(** [run] only appends to the log, and what it appends comes in the order
    of the steps: entries of steps 1 to 6, then [optimized_dtypes] exactly
    once, then entries of steps 8 and 9. *)
Theorem run_log_in_step_order {pandas : Pandas} (p : ETLPipeline) :
  exists before after,
    transformations (run p)
    = transformations p ++ before ++ optimized_dtypes :: after
    /\ in_step_order (before ++ optimized_dtypes :: after)
    /\ Forall (fun t => step_of t < 7) before
    /\ Forall (fun t => 7 < step_of t) after.
Proof.
  unfold run.
  destruct (standardize_columns_step p) as [l1 [E1 H1]].
  set (p1 := standardize_columns p) in *.
  destruct (trim_strings_step p1) as [l2 [E2 H2]].
  set (p2 := trim_strings p1) in *.
  destruct (remove_duplicates_step p2) as [l3 [E3 H3]].
  set (p3 := remove_duplicates p2) in *.
  destruct (handle_missing_values_step p3) as [l4 [E4 H4]].
  set (p4 := handle_missing_values p3) in *.
  destruct (convert_dates_step p4) as [l5 [E5 H5]].
  set (p5 := convert_dates p4) in *.
  destruct (detect_outliers_step p5) as [l6 [E6 H6]].
  set (p6 := detect_outliers p5) in *.
  set (p7 := optimize_dtypes p6) in *.
  assert (E7 : transformations p7 = transformations p6 ++ [optimized_dtypes])
    by reflexivity.
  destruct (feature_engineering_step p7) as [l8 [E8 H8]].
  set (p8 := feature_engineering p7) in *.
  destruct (validate_output_step p8) as [l9 [E9 H9]].
  exists (l1 ++ l2 ++ l3 ++ l4 ++ l5 ++ l6), (l8 ++ l9).
  assert (Hlog : transformations (validate_output p8)
                 = transformations p ++ (l1 ++ l2 ++ l3 ++ l4 ++ l5 ++ l6)
                   ++ optimized_dtypes :: l8 ++ l9).
  { rewrite E9, E8, E7, E6, E5, E4, E3, E2, E1.
    repeat rewrite <- app_assoc. reflexivity. }
  split; [exact Hlog|].
  assert (O0 : in_step_order [] /\ Forall (fun t => step_of t <= 0) [])
    by (split; constructor).
  destruct O0 as [S0 B0].
  destruct (in_step_order_app 0 1 [] l1 ltac:(lia) S0 B0 H1) as [S1 B1].
  destruct (in_step_order_app 1 2 _ l2 ltac:(lia) S1 B1 H2) as [S2 B2].
  destruct (in_step_order_app 2 3 _ l3 ltac:(lia) S2 B2 H3) as [S3 B3].
  destruct (in_step_order_app 3 4 _ l4 ltac:(lia) S3 B3 H4) as [S4 B4].
  destruct (in_step_order_app 4 5 _ l5 ltac:(lia) S4 B4 H5) as [S5 B5].
  destruct (in_step_order_app 5 6 _ l6 ltac:(lia) S5 B5 H6) as [S6 B6].
  destruct (in_step_order_app 6 7 _ [optimized_dtypes] ltac:(lia) S6 B6 eq_refl)
    as [S7 B7].
  destruct (in_step_order_app 7 8 _ l8 ltac:(lia) S7 B7 H8) as [S8 B8].
  destruct (in_step_order_app 8 9 _ l9 ltac:(lia) S8 B8 H9) as [S9 B9].
  cbn [app] in *. repeat rewrite <- app_assoc in *. cbn [app] in *.
  split; [exact S9|]. split.
  - eapply Forall_impl; [|exact B6]. intros t Ht. cbn beta in Ht. lia.
  - apply Forall_app. split.
    + apply (from_step_Forall 8 l8 (fun n => 7 < n)); [lia|exact H8].
    + apply (from_step_Forall 9 l9 (fun n => 7 < n)); [lia|exact H9].
Qed.
Lemma treebank_words_no_contraction (ws : list string) :
  forallb (fun w => match contraction_of w CONTRACTIONS2 with
                    | None => true
                    | Some _ => false
                    end) ws = true ->
  flat_map treebank_word ws = ws.
Proof.
  induction ws as [|w ws IH]; cbn [forallb flat_map]; auto.
  rewrite andb_true_iff. intros [Hw Hws]. unfold treebank_word at 1.
  destruct (contraction_of w CONTRACTIONS2); [discriminate|].
  cbn [app]. now rewrite IH.
Qed.

(** C8, amended. On every text none of whose words, once the text is in
    lower case and stripped, is one of the contractions that
    [word_tokenize] cuts in two (cannot, gimme, gonna, gotta, lemme, wanna),
    [preprocess_text] is the reference pipeline: lower-case; delete what is
    neither an ASCII letter nor white space; split on white space; drop the
    tokens of length at most 2; drop the stop words; stem what is left, in
    the order of the input and with its duplicates. *)
Theorem C8_preprocess_text_reference (stemmer : string -> string)
    (text : string) :
  no_contraction text = true ->
  @preprocess_text (nltk_english stemmer) text
  = @normalize_reference (nltk_english stemmer) text.
Proof.
  intros H. rewrite preprocess_text_pipeline. unfold normalize_reference.
  cbn [word_tokenize stop_words stem nltk_english].
  unfold treebank_word_tokenize.
  now rewrite (treebank_words_no_contraction _ H).
Qed.

Lemma C8_preprocess_text_reference_witness :
  no_contraction "Cats are small animals that purr" = true
  /\ @preprocess_text (nltk_english no_stemming)
       "Cats are small animals that purr"
     = @normalize_reference (nltk_english no_stemming)
         "Cats are small animals that purr".
Proof.
  split; [reflexivity|].
  apply (C8_preprocess_text_reference no_stemming
           "Cats are small animals that purr").
  reflexivity.
Defined.

(** C8 as stated fails: whatever the stemmer, the tokenizer cuts "cannot"
    in two stop words, and [preprocess_text] returns one token where the
    reference pipeline returns two. *)
Lemma C8_cannot_is_cut_in_two :
  ~ exists stemmer : string -> string,
      @preprocess_text (nltk_english stemmer) "I cannot sleep"
      = @normalize_reference (nltk_english stemmer) "I cannot sleep".
Proof.
  intros [stemmer H].
  change ([stemmer "sleep"] = [stemmer "cannot"; stemmer "sleep"]) in H.
  discriminate.
Qed.

(** The empty text has no tokens. *)
Lemma preprocess_text_empty (stemmer : string -> string) :
  @preprocess_text (nltk_english stemmer) "" = [].
Proof. reflexivity. Qed.

(** ** The document count and the index when an id comes again *)

(** C3 as stated fails: the same id added twice counts twice. *)
Lemma C3_same_id_counted_twice :
  ~ exists stemmer : string -> string,
      total_docs (@add_documents (nltk_english stemmer) QFloat
                    [cats_call; cats_call] __init__)
      = Z.of_nat (distinct_ids [cats_call; cats_call]).
Proof.
  intros [stemmer H]. rewrite add_documents_total_docs in H.
  vm_compute in H. discriminate.
Qed.

Lemma C3_total_docs_distinct_ids_witness :
  NoDup (map call_id example_calls)
  /\ total_docs (@add_documents (nltk_english no_stemming) QFloat
                   (firstn 2 example_calls) __init__)
     = Z.of_nat (distinct_ids (firstn 2 example_calls)).
Proof.
  assert (H : NoDup (map call_id example_calls)).
  { repeat constructor; simpl; intuition discriminate. }
  split; [exact H|].
  exact (@C3_total_docs_distinct_ids (nltk_english no_stemming) QFloat
           example_calls 2%nat H).
Defined.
------------
• PROBLEM DESCRIPTION
From the entries above, restate word for word the lines from the line containing "assert (Hlog : transformations" to the line containing "end) ws = true ->", both ends included, and nothing more.

• RESULT
  assert (Hlog : transformations (validate_output p8)
                 = transformations p ++ (l1 ++ l2 ++ l3 ++ l4 ++ l5 ++ l6)
                   ++ optimized_dtypes :: l8 ++ l9).
  { rewrite E9, E8, E7, E6, E5, E4, E3, E2, E1.
    repeat rewrite <- app_assoc. reflexivity. }
  split; [exact Hlog|].
  assert (O0 : in_step_order [] /\ Forall (fun t => step_of t <= 0) [])
    by (split; constructor).
  destruct O0 as [S0 B0].
  destruct (in_step_order_app 0 1 [] l1 ltac:(lia) S0 B0 H1) as [S1 B1].
  destruct (in_step_order_app 1 2 _ l2 ltac:(lia) S1 B1 H2) as [S2 B2].
  destruct (in_step_order_app 2 3 _ l3 ltac:(lia) S2 B2 H3) as [S3 B3].
  destruct (in_step_order_app 3 4 _ l4 ltac:(lia) S3 B3 H4) as [S4 B4].
  destruct (in_step_order_app 4 5 _ l5 ltac:(lia) S4 B4 H5) as [S5 B5].
  destruct (in_step_order_app 5 6 _ l6 ltac:(lia) S5 B5 H6) as [S6 B6].
  destruct (in_step_order_app 6 7 _ [optimized_dtypes] ltac:(lia) S6 B6 eq_refl)
    as [S7 B7].
  destruct (in_step_order_app 7 8 _ l8 ltac:(lia) S7 B7 H8) as [S8 B8].
  destruct (in_step_order_app 8 9 _ l9 ltac:(lia) S8 B8 H9) as [S9 B9].
  cbn [app] in *. repeat rewrite <- app_assoc in *. cbn [app] in *.
  split; [exact S9|]. split.
  - eapply Forall_impl; [|exact B6]. intros t Ht. cbn beta in Ht. lia.
  - apply Forall_app. split.
    + apply (from_step_Forall 8 l8 (fun n => 7 < n)); [lia|exact H8].
    + apply (from_step_Forall 9 l9 (fun n => 7 < n)); [lia|exact H9].
Qed.
Lemma treebank_words_no_contraction (ws : list string) :
  forallb (fun w => match contraction_of w CONTRACTIONS2 with
                    | None => true
                    | Some _ => false
                    end) ws = true ->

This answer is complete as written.